The maps we use to define how we live and what we believe are constantly updated.
We no longer use four-year-olds as chimney sweeps or drown women who float on water as witches.
Conventions once regarded as uncontestable can, in time, often seem relics of primitive perception. We move on, our views change.
Britain’s Royal College of Physicians has suggested we cross another Rubicon and change a deeply-held perception.
RCP suggests we regard obesity as a disease rather than a consequence of a weak-willed, indulgent lifestyle.
The proposal will, in a country where 70% of men and 52% of women are overweight, find an attentive audience.

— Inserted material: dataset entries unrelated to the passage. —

(* ===== verification/Fc.v ===== *)
(** * The [fc] utility library, as the chain library relies on it

    [fc] is a git submodule whose sources are not in the repository.  [Fc]
    holds the string and checked-arithmetic functions the modelled code calls
    and [FcLaws] what it relies on: [fc::trim] leaves a string without blank
    ends alone, [fc::to_string] prints decimal, [fc::to_int64] reads decimal
    digits with an optional sign, and [fc::safe<int64_t>] starts at zero and computes
    exactly while the result is representable. *)

From S2P Require Import Prelude Names.
From Stdlib Require Import Ascii.
Local Open Scope Z_scope.

Definition digit_char (d : Z) : ascii := ascii_of_N (Z.to_N (48 + d)).
Definition is_digit (c : ascii) : bool := (48 <=? code c) && (code c <=? 57).
Definition is_blank (c : ascii) : bool :=
  (code c =? 32) || ((9 <=? code c) && (code c <=? 13)).

(** Decimal notation of a non-negative integer, most significant digit first;
    twenty digits hold every 64-bit word. *)
Fixpoint decimal_loop (fuel : nat) (n : Z) (acc : list ascii) : list ascii :=
  match fuel with
  | O => acc
  | S fuel =>
      let acc := digit_char (n mod 10) :: acc in
      if n <? 10 then acc else decimal_loop fuel (n / 10) acc
  end.
Definition decimal (n : Z) : list ascii := decimal_loop 20 n [].

(** The number a string of digits denotes. *)
Definition dec_value (s : list ascii) : Z :=
  fold_left (λ v c, 10 * v + (code c - 48)) s 0.

Definition blank_ends (s : list ascii) : bool :=
  match s with
  | [] => false
  | c :: _ => is_blank c || is_blank (default " "%char (last s))
  end.

Class Fc := {
  fc_trim : list ascii → list ascii;
  fc_to_string : Z → list ascii;
  fc_to_int64 : list ascii → result Z;
  fc_safe_default : Z;
  fc_safe_add : Z → Z → result Z;
  fc_safe_mul : Z → Z → result Z;
}.

Class FcLaws (fc : Fc) : Prop := {
  fc_trim_spec : ∀ s, blank_ends s = false → fc_trim s = s;
  fc_to_string_spec : ∀ n, 0 ≤ n ≤ s64_max → fc_to_string n = decimal n;
  fc_to_int64_spec : ∀ s, s ≠ [] → forallb is_digit s = true → dec_value s ≤ s64_max →
    fc_to_int64 s = Ok (dec_value s);
  fc_to_int64_neg_spec : ∀ s, s ≠ [] → forallb is_digit s = true →
    dec_value s ≤ s64_max → fc_to_int64 ("-"%char :: s) = Ok (- dec_value s);
  fc_safe_default_spec : fc_safe_default = 0;
  fc_safe_add_spec : ∀ a b, in_s64 (a + b) → fc_safe_add a b = Ok (a + b);
  fc_safe_mul_spec : ∀ a b, in_s64 (a * b) → fc_safe_mul a b = Ok (a * b);
}.

(** An instance, on which the witnesses run. *)
Fixpoint drop_blank (s : list ascii) : list ascii :=
  match s with
  | [] => []
  | c :: s' => if is_blank c then drop_blank s' else s
  end.
Definition checked_s64 (x : Z) : result Z :=
  if (- 2 ^ 63 <=? x) && (x <? 2 ^ 63) then Ok x else Throw overflow_exception.
Definition read_digits (s : list ascii) : result Z :=
  if forallb is_digit s && negb (length s =? 0)%nat then Ok (dec_value s)
  else Throw overflow_exception.

#[export] Instance ref_fc : Fc := {|
  fc_trim s := reverse (drop_blank (reverse (drop_blank s)));
  fc_to_string n := if n <? 0 then "-"%char :: decimal (- n) else decimal n;
  fc_to_int64 s :=
    match s with
    | "-"%char :: s => v ← read_digits s; checked_s64 (- v)
    | s => v ← read_digits s; checked_s64 v
    end;
  fc_safe_default := 0;
  fc_safe_add a b := checked_s64 (a + b);
  fc_safe_mul a b := checked_s64 (a * b);
|}.

Lemma checked_s64_Ok x : in_s64 x → checked_s64 x = Ok x.
Proof.
  unfold in_s64, checked_s64. intros [H1 H2].
  by rewrite (proj2 (Z.leb_le _ _) H1), (proj2 (Z.ltb_lt _ _) H2).
Qed.

Lemma is_digit_value c : is_digit c = true → 0 ≤ code c - 48 ≤ 9.
Proof. unfold is_digit. lia. Qed.

Lemma dec_value_snoc s c : dec_value (s ++ [c]) = 10 * dec_value s + (code c - 48).
Proof. unfold dec_value. by rewrite fold_left_app. Qed.

Lemma dec_value_nonneg s : forallb is_digit s = true → 0 ≤ dec_value s.
Proof.
  induction s as [|c s IH] using rev_ind; [done|].
  rewrite forallb_app, dec_value_snoc. simpl. intros H. bool_prop.
  apply is_digit_value in H0. specialize (IH H). lia.
Qed.

Lemma drop_blank_head c s : is_blank c = false → drop_blank (c :: s) = c :: s.
Proof. intros H. simpl. by rewrite H. Qed.

Lemma ref_trim s : blank_ends s = false → reverse (drop_blank (reverse (drop_blank s))) = s.
Proof.
  destruct s as [|c s]; [done|]. intros H. unfold blank_ends in H. bool_prop.
  rewrite drop_blank_head by done.
  destruct (c :: s) as [|y l] using rev_ind; [done|].
  rewrite reverse_snoc, drop_blank_head, reverse_cons, reverse_involutive; [done|].
  by rewrite last_snoc in H0.
Qed.

Lemma read_digits_Ok s :
  s ≠ [] → forallb is_digit s = true → read_digits s = Ok (dec_value s).
Proof. intros Hs Hd. unfold read_digits. rewrite Hd. by destruct s. Qed.

#[export] Instance ref_fc_laws : FcLaws ref_fc.
Proof.
  split; cbn [fc_trim fc_to_string fc_to_int64 fc_safe_default fc_safe_add fc_safe_mul ref_fc].
  - apply ref_trim.
  - intros n Hn. by rewrite (proj2 (Z.ltb_ge n 0)) by lia.
  - intros s Hs Hd Hv. pose proof (dec_value_nonneg s Hd).
    assert (fc_to_int64 s = v ← read_digits s; checked_s64 v) as E.
    { destruct s as [|c s]; [done|]. destruct (decide (c = "-"%char)) as [->|Hc]; [done|].
      destruct c as [[] [] [] [] [] [] [] []]; try done. }
    cbn [fc_to_int64 ref_fc] in E. rewrite E, read_digits_Ok by done. simpl.
    apply checked_s64_Ok. unfold in_s64, s64_max in *. lia.
  - intros s Hs Hd Hv. pose proof (dec_value_nonneg s Hd).
    rewrite read_digits_Ok by done. simpl. apply checked_s64_Ok.
    unfold in_s64, s64_max in *. lia.
  - done.
  - intros. by apply checked_s64_Ok.
  - intros. by apply checked_s64_Ok.
Qed.

(** ** Decimal notation reads back *)
Lemma code_digit_char d : 0 ≤ d ≤ 9 → code (digit_char d) = 48 + d.
Proof.
  intros Hd. unfold code, digit_char. rewrite N_ascii_embedding; [lia|].
  change 256%N with (Z.to_N 256). lia.
Qed.

Lemma is_digit_digit_char d : 0 ≤ d ≤ 9 → is_digit (digit_char d) = true.
Proof. intros. unfold is_digit. rewrite code_digit_char by done. lia. Qed.

Lemma decimal_loop_acc fuel n acc :
  decimal_loop fuel n acc = decimal_loop fuel n [] ++ acc.
Proof.
  revert n acc. induction fuel as [|fuel IH]; intros n acc; [done|]. simpl.
  destruct (n <? 10); [done|]. rewrite IH, (IH _ [_]). by rewrite <- app_assoc.
Qed.

Lemma decimal_loop_spec fuel n : 0 ≤ n < 10 ^ Z.of_nat fuel → (0 < fuel)%nat →
  let s := decimal_loop fuel n [] in
  forallb is_digit s = true ∧ s ≠ [] ∧ dec_value s = n.
Proof.
  revert n. induction fuel as [|fuel IH]; intros n Hn Hf; [lia|]. simpl.
  pose proof (Z.mod_pos_bound n 10 ltac:(lia)) as Hm.
  destruct (Z.ltb_spec n 10).
  - rewrite Z.mod_small by lia. simpl. unfold dec_value. simpl.
    rewrite is_digit_digit_char, code_digit_char by lia. split_and!; [done|done|lia].
  - assert (0 ≤ n / 10 < 10 ^ Z.of_nat fuel) as Hq.
    { rewrite Nat2Z.inj_succ, Z.pow_succ_r in Hn by lia. split; [apply Z.div_pos; lia|].
      apply Z.div_lt_upper_bound; lia. }
    assert (0 < fuel)%nat as Hf' by (destruct fuel; [change (10 ^ Z.of_nat 0) with 1 in Hq|]; lia).
    destruct (IH _ Hq Hf') as (Hd & Hne & Hv). rewrite decimal_loop_acc.
    rewrite forallb_app, Hd, dec_value_snoc, Hv, code_digit_char by lia. simpl.
    rewrite is_digit_digit_char by lia. split_and!; [done| |].
    + by intros [? ?]%app_eq_nil.
    + pose proof (Z.div_mod n 10). lia.
Qed.

Lemma decimal_spec n : 0 ≤ n ≤ u64_max →
  forallb is_digit (decimal n) = true ∧ decimal n ≠ [] ∧ dec_value (decimal n) = n.
Proof. intros. apply decimal_loop_spec; [unfold u64_max in *|]; lia. Qed.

That Britain’s Public Health Agency found children have, on average, consumed more sugar than the maximum recommended for an 18-year-old by their 10th birthday suggests a fundamental change is urgently needed.
That Britain’s Cancer Research said obesity could overtake smoking as the biggest preventable cause of cancer in women by 2043 adds to that urgency.
We accept that alcoholism is a disease and treat it accordingly.
It’s time to regard obesity in the same light and impose more taxes on destructive foods.
After all, if obesity is recognised as a disease, Government must take new, firm countermeasures — especially as it would no longer be surprising if it was confirmed that obesity does more societal harm than alcoholism.